Muramyl peptides augment the in vitro and in vivo cytostatic activity of canine plastic-adherent mononuclear cells against canine osteosarcoma cells.

Abstract

A tumor cytostasis assay was developed that measured the effect of the immunomodulator muramyl dipeptide (MDP) on the in vitro cytostatic activity of canine plastic-adherent mononuclear cells. Mononuclear cells were isolated from the peripheral blood of healthy Beagle donors and allowed to adhere to a 96-well microtiter plate. The adherent cell population was characterized by cell morphology, non-specific esterase staining, and flow microfluorometry to be approximately 42% monocytes, 49% lymphocytes, and 8% eosinophils. Canine plastic-adherent mononuclear cells spontaneously caused cytostasis of D-17 canine osteosarcoma target cell proliferation.
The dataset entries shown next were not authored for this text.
(** Everything an upload does once the file has passed the size test. *)
Lemma accepted_upload_cases (s : State) (file : File) (others : list File) :
  (size file <= 50 * 1024 * 1024)%N ->
  let ctx := match audioContext s with Some c => c | None => new_AudioContext end in
  let s' := next (upload (Some (file :: others))) s in
  let es := effects (upload (Some (file :: others))) s in
  fileName s' = Some (name file)
  /\ isAnalyzing s' = false
  /\ audioContext s' = Some ctx
  /\ (isPlaying s' = isPlaying s /\ currentTime s' = currentTime s
      /\ startTimeRef s' = startTimeRef s /\ sourceNodeRef s' = sourceNodeRef s
      /\ animationFrameRef s' = animationFrameRef s
      /\ toolMode s' = toolMode s /\ viewState s' = viewState s)
  /\ match decodeAudio file ctx with
     | None =>
       es = [call_decodeAudio file; console_error "Failed to load/analyze:";
             alert "Error procesando audio. Revisa la consola y la clave API."]
       /\ audioBuffer s' = audioBuffer s
       /\ analysis s' = analysis s
       /\ loadingMessage s' = "Decodificando datos de audio..."
     | Some buffer =>
       audioBuffer s' = Some buffer
       /\ match fileToBase64 file with
          | None =>
            es = [call_decodeAudio file; call_fileToBase64 file;
                  console_error "Failed to load/analyze:";
                  alert "Error procesando audio. Revisa la consola y la clave API."]
            /\ analysis s' = analysis s
            /\ loadingMessage s' = "Preparando audio para IA Gemini..."
          | Some base64 =>
            loadingMessage s'
            = last (fst (analyzeAudioWithGemini base64 (type file)))
                   "Preparando audio para IA Gemini..."
            /\ match snd (analyzeAudioWithGemini base64 (type file)) with
               | None =>
                 es = [call_decodeAudio file; call_fileToBase64 file;
                       call_analyzeAudioWithGemini base64 (type file);
                       console_error "Failed to load/analyze:";
                       alert "Error procesando audio. Revisa la consola y la clave API."]
                 /\ analysis s' = analysis s
               | Some result =>
                 es = [call_decodeAudio file; call_fileToBase64 file;
                       call_analyzeAudioWithGemini base64 (type file)]
                 /\ analysis s' = Some result
               end
          end
     end.
Proof.
  intros Hsize ctx s' es.
  assert (Htest : (SIZE_LIMIT <? size file)%N = false).
  { apply N.ltb_ge. exact Hsize. }
  subst s' es. destruct s as [c b ? ? ? ? ? ? ? ? ? ? ?].
  cbn [audioContext] in ctx.
  destruct c as [c|]; subst ctx; reduce_upload; rewrite Htest; reduce_upload.
  - destruct (decodeAudio file c) as [buffer|];
      [|repeat split; reflexivity].
    destruct (fileToBase64 file) as [base64|];
      [|repeat split; reflexivity].
    destruct (analyzeAudioWithGemini base64 (type file)) as [msgs [result|]];
      rewrite report_result; reduce_upload; repeat split; reflexivity.
  - destruct (decodeAudio file new_AudioContext) as [buffer|];
      [|repeat split; reflexivity].
    destruct (fileToBase64 file) as [base64|];
      [|repeat split; reflexivity].
    destruct (analyzeAudioWithGemini base64 (type file)) as [msgs [result|]];
      rewrite report_result; reduce_upload; repeat split; reflexivity.
Qed.

End Collaborators.

End UploadCases.

Module UploadMore.

Import Types Web AppState App UploadFacts UploadCases.
Local Open Scope string_scope.

Lemma rejected_run
    (new_AudioContext : AudioContext)
    (decodeAudio : File -> AudioContext -> option AudioBuffer)
    (fileToBase64 : File -> option string)
    (analyzeAudioWithGemini : string -> string -> list string * option AudioAnalysisResult)
    (s : State) (file : File) (others : list File) :
  (50 * 1024 * 1024 < size file)%N ->
  run (handleFileUpload new_AudioContext decodeAudio fileToBase64
         analyzeAudioWithGemini (Some (file :: others))) s
  = (s, [alert too_large_message]).
Proof.
  intros Hsize. unfold run, handleFileUpload. cbn [nth_error].
  apply N.ltb_lt in Hsize. unfold SIZE_LIMIT. rewrite Hsize. reflexivity.
Qed.

(** The gate of the upload.  Without a file (no file list, or an empty
    one) the handler does nothing.  With a file, the too-large alert is
    raised exactly when the file is larger than [50 * 1024 * 1024] bytes: a
    file of that size or less is always handed to the decoder. *)
Theorem upload_gate
    (new_AudioContext : AudioContext)
    (decodeAudio : File -> AudioContext -> option AudioBuffer)
    (fileToBase64 : File -> option string)
    (analyzeAudioWithGemini : string -> string -> list string * option AudioAnalysisResult)
    (s : State) (file : File) (others : list File) :
  let upload := handleFileUpload new_AudioContext decodeAudio fileToBase64
                  analyzeAudioWithGemini in
  run (upload None) s = (s, [])
  /\ run (upload (Some [])) s = (s, [])
  /\ (In (alert too_large_message) (effects (upload (Some (file :: others))) s)
      <-> (50 * 1024 * 1024 < size file)%N)
  /\ (In (call_decodeAudio file) (effects (upload (Some (file :: others))) s)
      <-> (size file <= 50 * 1024 * 1024)%N).
Proof.
  intros upload. split; [reflexivity|]. split; [reflexivity|].
  destruct (N.lt_ge_cases (50 * 1024 * 1024) (size file)) as [Hbig | Hok].
  - pose proof (rejected_run new_AudioContext decodeAudio fileToBase64
                  analyzeAudioWithGemini s file others Hbig) as Hrun.
    unfold upload, effects. rewrite Hrun. cbn [snd]. split; split.
    + intros _. exact Hbig.
    + intros _. left. reflexivity.
    + intros [H | []]. discriminate.
    + intros H. lia.
  - destruct (accepted_upload_cases new_AudioContext decodeAudio fileToBase64
                analyzeAudioWithGemini s file others Hok)
      as (_ & _ & _ & _ & Hcases).
    unfold upload.
    set (es := effects _ s) in *.
    assert (Hes : In (call_decodeAudio file) es
                  /\ ~ In (alert too_large_message) es).
    { destruct (decodeAudio file _) as [buffer|].
      - destruct Hcases as (_ & Hcases).
        destruct (fileToBase64 file) as [base64|].
        + destruct Hcases as (_ & Hcases).
          destruct (snd (analyzeAudioWithGemini base64 (type file))) as [r|];
            destruct Hcases as (-> & _); split;
            [left; reflexivity | | left; reflexivity |];
            cbn; intuition discriminate.
        + destruct Hcases as (-> & _). split; [left; reflexivity|].
          cbn; intuition discriminate.
      - destruct Hcases as (-> & _). split; [left; reflexivity|].
        cbn; intuition discriminate. }
    destruct Hes as (Hdec & Hnoalert). split; split.
    + intros H. contradiction.
    + intros H. lia.
    + intros _. exact Hok.
    + intros _. exact Hdec.
Qed.

End UploadMore.

Module UploadOutcome.

Import Types Web AppState App UploadFacts UploadCases UploadMore.
Local Open Scope string_scope.

Section Collaborators.

Variable new_AudioContext : AudioContext.
Variable decodeAudio : File -> AudioContext -> option AudioBuffer.
Variable fileToBase64 : File -> option string.
Variable analyzeAudioWithGemini :
  string -> string -> list string * option AudioAnalysisResult.

Let upload (files : option (list File)) : Handler :=
  handleFileUpload new_AudioContext decodeAudio fileToBase64
    analyzeAudioWithGemini files.

(** A successful upload.  When the file passes the size test and the
    decoder, the encoder and the service all succeed, the app ends with the
    decoded buffer, the file name and the analysis of the service, the
    spinner down and the last progress message of the service shown; the
    three collaborators were called once each, in this order, the service
    with the encoded file and its MIME type, and nobody was alerted. *)
Theorem upload_succeeds
    (s : State) (file : File) (others : list File) (ctx : AudioContext)
    (buffer : AudioBuffer) (base64 : string) (msgs : list string)
    (result : AudioAnalysisResult) :
  (size file <= 50 * 1024 * 1024)%N ->
  ctx = match audioContext s with Some c => c | None => new_AudioContext end ->
  decodeAudio file ctx = Some buffer ->
  fileToBase64 file = Some base64 ->
  analyzeAudioWithGemini base64 (type file) = (msgs, Some result) ->
  let s' := next (upload (Some (file :: others))) s in
  analysis s' = Some result
  /\ audioBuffer s' = Some buffer
  /\ audioContext s' = Some ctx
  /\ fileName s' = Some (name file)
  /\ isAnalyzing s' = false
  /\ loadingMessage s' = last msgs "Preparando audio para IA Gemini..."
  /\ effects (upload (Some (file :: others))) s
     = [call_decodeAudio file; call_fileToBase64 file;
        call_analyzeAudioWithGemini base64 (type file)].
Proof.
  intros Hsize Hctx Hdec Hb64 Han s'. subst s'. unfold upload.
  destruct (accepted_upload_cases new_AudioContext decodeAudio fileToBase64
              analyzeAudioWithGemini s file others Hsize)
    as (Hname & Hspin & Hc & _ & Hcases).
  rewrite <- Hctx in Hc, Hcases. rewrite Hdec, Hb64, Han in Hcases.
  destruct Hcases as (Hbuf & Hmsg & Hes & Hres).
  repeat split; assumption.
Qed.

(** A failed upload.  When the file passes the size test and the decoder,
    the encoder or the service fails, the failure is logged and the user is
    alerted once; the analysis is left as it was and the spinner is taken
    down; the collaborators after the failing one are not called.  The file
    name is nevertheless the name of the new file, and when it was the
    encoder or the service that failed the buffer is the buffer of the new
    file. *)
Theorem upload_fails
    (s : State) (file : File) (others : list File) (ctx : AudioContext) :
  (size file <= 50 * 1024 * 1024)%N ->
  ctx = match audioContext s with Some c => c | None => new_AudioContext end ->
  decodeAudio file ctx = None
  \/ (exists buffer, decodeAudio file ctx = Some buffer
                     /\ fileToBase64 file = None)
  \/ (exists buffer base64,
        decodeAudio file ctx = Some buffer
        /\ fileToBase64 file = Some base64
        /\ snd (analyzeAudioWithGemini base64 (type file)) = None) ->
  let s' := next (upload (Some (file :: others))) s in
  let es := effects (upload (Some (file :: others))) s in
  analysis s' = analysis s
  /\ isAnalyzing s' = false
  /\ fileName s' = Some (name file)
  /\ (exists calls,
        es = (calls
              ++ [console_error "Failed to load/analyze:";
                  alert "Error procesando audio. Revisa la consola y la clave API."])%list
        /\ (decodeAudio file ctx = None ->
            calls = [call_decodeAudio file] /\ audioBuffer s' = audioBuffer s)
        /\ (forall buffer, decodeAudio file ctx = Some buffer ->
            audioBuffer s' = Some buffer
            /\ (fileToBase64 file = None ->
                calls = [call_decodeAudio file; call_fileToBase64 file]))).
Proof.
  intros Hsize Hctx Hfail s' es. subst s' es. unfold upload.
  destruct (accepted_upload_cases new_AudioContext decodeAudio fileToBase64
              analyzeAudioWithGemini s file others Hsize)
    as (Hname & Hspin & _ & _ & Hcases).
  rewrite <- Hctx in Hcases.
  destruct Hfail as [Hdec | [(buffer & Hdec & Hb64)
                            | (buffer & base64 & Hdec & Hb64 & Han)]];
    rewrite Hdec in Hcases.
  - destruct Hcases as (Hes & Hbuf & Hres & _).
    split; [exact Hres|]. split; [exact Hspin|]. split; [exact Hname|].
    exists [call_decodeAudio file]. split; [exact Hes|]. split; [auto|].
    intros buffer H. congruence.
  - rewrite Hb64 in Hcases. destruct Hcases as (Hbuf & Hes & Hres & _).
    split; [exact Hres|]. split; [exact Hspin|]. split; [exact Hname|].
    exists [call_decodeAudio file; call_fileToBase64 file].
    split; [exact Hes|]. split; [intros H; congruence|].
    intros buffer' H. rewrite Hdec in H. injection H as <-. auto.
  - rewrite Hb64, Han in Hcases. destruct Hcases as (Hbuf & _ & Hes & Hres).
    split; [exact Hres|]. split; [exact Hspin|]. split; [exact Hname|].
    exists [call_decodeAudio file; call_fileToBase64 file;
            call_analyzeAudioWithGemini base64 (type file)].
    split; [exact Hes|]. split; [intros H; congruence|].
    intros buffer' H. rewrite Hdec in H. injection H as <-.
    split; [exact Hbuf|]. intros H. congruence.
Qed.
The spontaneous cytostatic activity of adherent mononuclear cells was significantly augmented by exposure to MDP or to lipopolysaccharide (LPS), with maximal cytostatic activity being observed after combined exposure to MDP and LPS. Mononuclear cell cytostasis toward D-17 canine osteosarcoma and A375 human melanoma cells was enhanced (P < 0.05) when normal dogs were administered liposome-encapsulated muramyl tripeptide phosphatidylethanolamine, a lipophilic derivative of MDP, by intravenous injection.